Robert Frost, un poème traduit de l'américain par Didier Ayres
Je pourrais tout céder au temps
Le Temps jamais ne juge qu’il est courageux
lorsqu’il affronte des montagnes de neige
pour les aplanir jusqu’à la vague.
Les voir si bas ne le rend pas non plus radieux
mais seulement grave, contemplatif et grave.
L’intérieur des terres d’à présent sera demain une île sur l’océan,
puis les remous jouant autour d’un récif immergé
comme cette boucle au coin d’un sourire.
Je pourrais, comme le Temps, n’éprouver ni joie ni chagrin
devant un tel changement d’allure planétaire.

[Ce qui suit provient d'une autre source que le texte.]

(** The text a state of the scan stands for: its lines, then the pending
    line. *)
Definition scannedText (st : list (list StyledText) * list StyledText) : string :=
  linesText (fst st) (lineText (snd st)).

(** A fragment of a block: a label of its own, neither empty nor holding a
    newline, with the colours and style of the block. *)
Definition fragmentOf (styledText : list (option StyledText)) (run : StyledText) : Prop :=
  Label run <> EmptyString /\ hasNewline (Label run) = false
  /\ exists block, In (Some block) styledText
       /\ FgCol run = FgCol block /\ BgCol run = BgCol block /\ Style run = Style block.

(** A computation whose result and events are the same in every world. *)
Definition worldIndependent {A : Type} (c : M A) : Prop :=
  exists r evs, forall w, fst (c w) = r /\ events (snd (c w)) = (events w ++ evs)%list.

(** The height the specification asks for: [targetWidth * h / w] rounded to
    the nearest integer (a half goes up), and at least 1. *)
Definition specTargetHeight (w h targetWidth : Z) : Z :=
  Z.max 1 ((2 * targetWidth * h + w) / (2 * w)).

(** The cap the specification asks for: when one dimension is over 500, both
    are scaled by the ratio that brings the larger one to 500. *)
Definition specCapped (wh : Z * Z) : Z * Z :=
  let '(w, h) := wh in
  let larger := Z.max w h in
  if larger >? 500 then (w * 500 / larger, h * 500 / larger) else wh.

(** The real value of a mantissa and an exponent, and of a float; the
    relative error [eps] of one rounding and the smallest spacing [eta]. *)
Definition bpow (e : Z) : Rdefinitions.R := powerRZ 2 e.
Definition val (m e : Z) : Rdefinitions.R := (IZR m * bpow e)%R.
Definition eps : Rdefinitions.R := bpow (-52).
Definition eta : Rdefinitions.R := bpow (-1074).

Definition F2R (x : spec_float) : Rdefinitions.R :=
  match x with
  | S754_finite s m e => if s then (- val (Zpos m) e)%R else val (Zpos m) e
  | _ => 0%R
  end.

(** A float that is a positive zero or a positive finite number. *)
Definition is_nonneg (x : spec_float) : bool :=
  match x with
  | S754_zero false | S754_finite false _ _ => true
  | _ => false
  end.

(** What [binary_round_aux] returns for the mantissa [m2] and exponent [e2]
    it ends with. *)
Definition result_of (m2 e2 : Z) : spec_float :=
  match m2 with
  | Z0 => S754_zero false
  | Zpos p => if e2 <=? F64.emax - F64.prec then S754_finite false p e2
              else S754_infinity false
  | Zneg _ => S754_nan
  end.

(** ** Example images *)

(** One pixel, red 4660 (hexadecimal 1234) on the 16-bit scale, at half
    opacity and at full opacity. *)
Definition halfOpaqueImage : Image :=
  mkImage (mkRect 0 0 1 1) (fun _ _ => COther 4660 0 0 32768).


(** ** The colour text boxes of the page ([web/assets/js/app.js]) *)

(** The test of the colour text boxes in [web/assets/js/app.js]: the regular
    expression [^#([A-Fa-f0-9]{6}|[A-Fa-f0-9]{3})$]. *)
Definition hexClass (c : ascii) : bool :=
  let b := byteZ c in
  ((65 <=? b) && (b <=? 70)) || ((97 <=? b) && (b <=? 102)) || ((48 <=? b) && (b <=? 57)).

Definition colorTextAccepted (s : string) : bool :=
  match s with
  | String "#" rest => allChars hexClass rest && ((len rest =? 6) || (len rest =? 3))
  | _ => false
  end.

(** ** Vocabulary of the further properties *)

(** A comma and a decimal digit, as bytes. *)
Definition isComma (c : ascii) : bool := Ascii.eqb c ",".
Definition isDigit (c : ascii) : bool := (48 <=? byteZ c) && (byteZ c <=? 57).

(** The bytes the loop of [formatNumber] writes, the last byte of the
    result first, for the digits [r] given last digit first and [k] digits
    written since the last comma. *)
Fixpoint groupRev (k : Z) (r : list ascii) : list ascii :=
  match r with
  | [] => []
  | d :: r' =>
      match r' with
      | [] => [d]
      | _ :: _ => if k + 1 =? 3 then d :: ","%char :: groupRev 0 r' else d :: groupRev (k + 1) r'
      end
  end.

(** [-n] on an [int]: the type is 64 bits wide and the negation wraps
    around, so the least [int] is its own negation. *)
Definition negInt (n : Z) : Z := (- n + 2 ^ 63) mod 2 ^ 64 - 2 ^ 63.

(** A string without its commas. *)
Definition withoutCommas (s : string) : string :=
  string_of_list_ascii (filter (fun c => negb (isComma c)) (list_ascii_of_string s)).

(** [strings.ToUpper] on the bytes of ASCII: a lower-case letter becomes the
    upper-case one, any other byte stays. *)
Definition upper (c : ascii) : ascii :=
  let b := byteZ c in
  if (97 <=? b) && (b <=? 122) then ascii_of_N (Z.to_N (b - 32)) else c.

Fixpoint ToUpper (s : string) : string :=
  match s with
  | EmptyString => EmptyString
  | String c rest => String (upper c) (ToUpper rest)
  end.

(** Two bytes that [strconv.ParseInt] reads in base 16: two digits, or a
    sign and a digit; and the number it reads. *)
Definition pairParses (c0 c1 : ascii) : bool :=
  (isHexDigit c0 || isSign c0) && isHexDigit c1.

Definition pairValue (c0 c1 : ascii) : Z :=
  if Ascii.eqb c0 "-" then - hexValue c1
  else if Ascii.eqb c0 "+" then hexValue c1
  else 16 * hexValue c0 + hexValue c1.

(** What the renderer reads of a block: its label and the hexadecimal text
    of its foreground colour. *)
Definition plain (block : StyledText) : StyledText :=
  mkStyledText (Label block)
               (option_map (fun col => mkCol 0 (Hex col) (0, 0, 0) EmptyString) (FgCol block))
               None 0 0 0 0.

(** The errors raised by a stage after the checks of the entry, but for the
    two that guard a stage against an input the stage before it never
    gives. *)
Definition raisedByStage (e : error) : bool :=
  match e with
  | ErrImageDataEmpty | ErrImageDataTooLarge _ | ErrTargetWidthNotPositive
  | ErrASCIIStringEmpty | ErrStyledTextNil => false
  | _ => true
  end.

(** * Properties *)

(** ** Rounding errors of binary64 *)

(** The operations of [spec_float] round through [binary_round_aux]: the
    mantissa is shifted right to the exponent of the format, rounded to
    nearest, and shifted once more if the rounding carried.  Read on real
    numbers, a result [fl(x)] of a rounding that starts from an exact value
    [x > 0] satisfies [x * (1 - 2 * eps) - 2 * eta <= fl(x) <= x * (1 + eps) + eta].
    These bounds are enough for the caps of the glyph grid and for the alpha
    threshold, where only the integer part of a result matters. *)

Module F64Bounds.

(** *** The shifts of [binary_round_aux], on integers *)

Section Shifts.

Local Open Scope Z_scope.

Lemma shr_1_m (mrs : shr_record) : 0 <= shr_m mrs -> shr_m (shr_1 mrs) = shr_m mrs / 2.
Proof.
  destruct mrs as [m r s]. cbn [shr_m]. intros Hm.
  destruct m as [ | [p | p | ] | p]; cbn [shr_1 shr_m].
  - reflexivity.
  - apply Z.div_unique with (r := 1); lia.
  - apply Z.div_unique with (r := 0); lia.
  - reflexivity.
  - lia.
Qed.

(** [n] shifts divide the mantissa by [2^n]. *)
Lemma shr_iter_m (p : positive) :
  forall mrs, 0 <= shr_m mrs ->
              shr_m (iter_pos shr_1 p mrs) = shr_m mrs / 2 ^ Zpos p.
Proof.
  assert (Hnn : forall m k, 0 <= m -> 0 <= m / 2 ^ Zpos k)
    by (intros m k Hm; apply Z.div_pos; [exact Hm | apply Z.pow_pos_nonneg; lia]).
  induction p as [p IH | p IH | ]; intros mrs Hm; cbn [iter_pos];
    try (assert (Hp : 0 < 2 ^ Zpos p) by (apply Z.pow_pos_nonneg; lia)).
  - assert (H1 : 0 <= shr_m (shr_1 mrs))
      by (rewrite shr_1_m by exact Hm; apply Z.div_pos; lia).
    rewrite IH by (rewrite IH by exact H1; apply Hnn; exact H1).
    rewrite IH by exact H1. rewrite shr_1_m by exact Hm.
    rewrite !Z.div_div by lia.
    f_equal. replace (Zpos p~1) with (1 + (Zpos p + Zpos p)) by lia.
    rewrite !Z.pow_add_r by lia. change (2 ^ 1) with 2. ring.
  - rewrite IH by (rewrite IH by exact Hm; apply Hnn; exact Hm).
    rewrite IH by exact Hm.
    rewrite Z.div_div by lia.
    f_equal. replace (Zpos p~0) with (Zpos p + Zpos p) by lia.
    rewrite Z.pow_add_r by lia. ring.
  - rewrite shr_1_m by exact Hm. reflexivity.
Qed.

Je serais à même de tout céder au Temps si ce n’est
ce que je retiens auprès de moi. Mais pourquoi déclarer
ces choses interdites avec lesquelles, la douane assoupie,
j’ai traversé pour parvenir en ce lieu sûr ? Car je suis Là,
et ce dont je ne voulais pas me séparer, je l’ai gardé.
I Could Give All To Time
To Time it never seems that he is brave
To set himself against the peaks of snow
To lay them level with the running wave,
Nor is he overjoyed when they lie low,
But only grave, contemplative and grave.
What now is inland shall be ocean isle,
Then eddies playing round a sunken reef
Like the curl at the corner of a smile;
And I could share Time’s lack of joy or grief
At such a planetary change of style.
I could give all to Time except – except
What I myself have held. But why declare
The things forbidden that while the Customs slept
I have crossed to Safety with? For I am There,
And what I would not part with I have kept.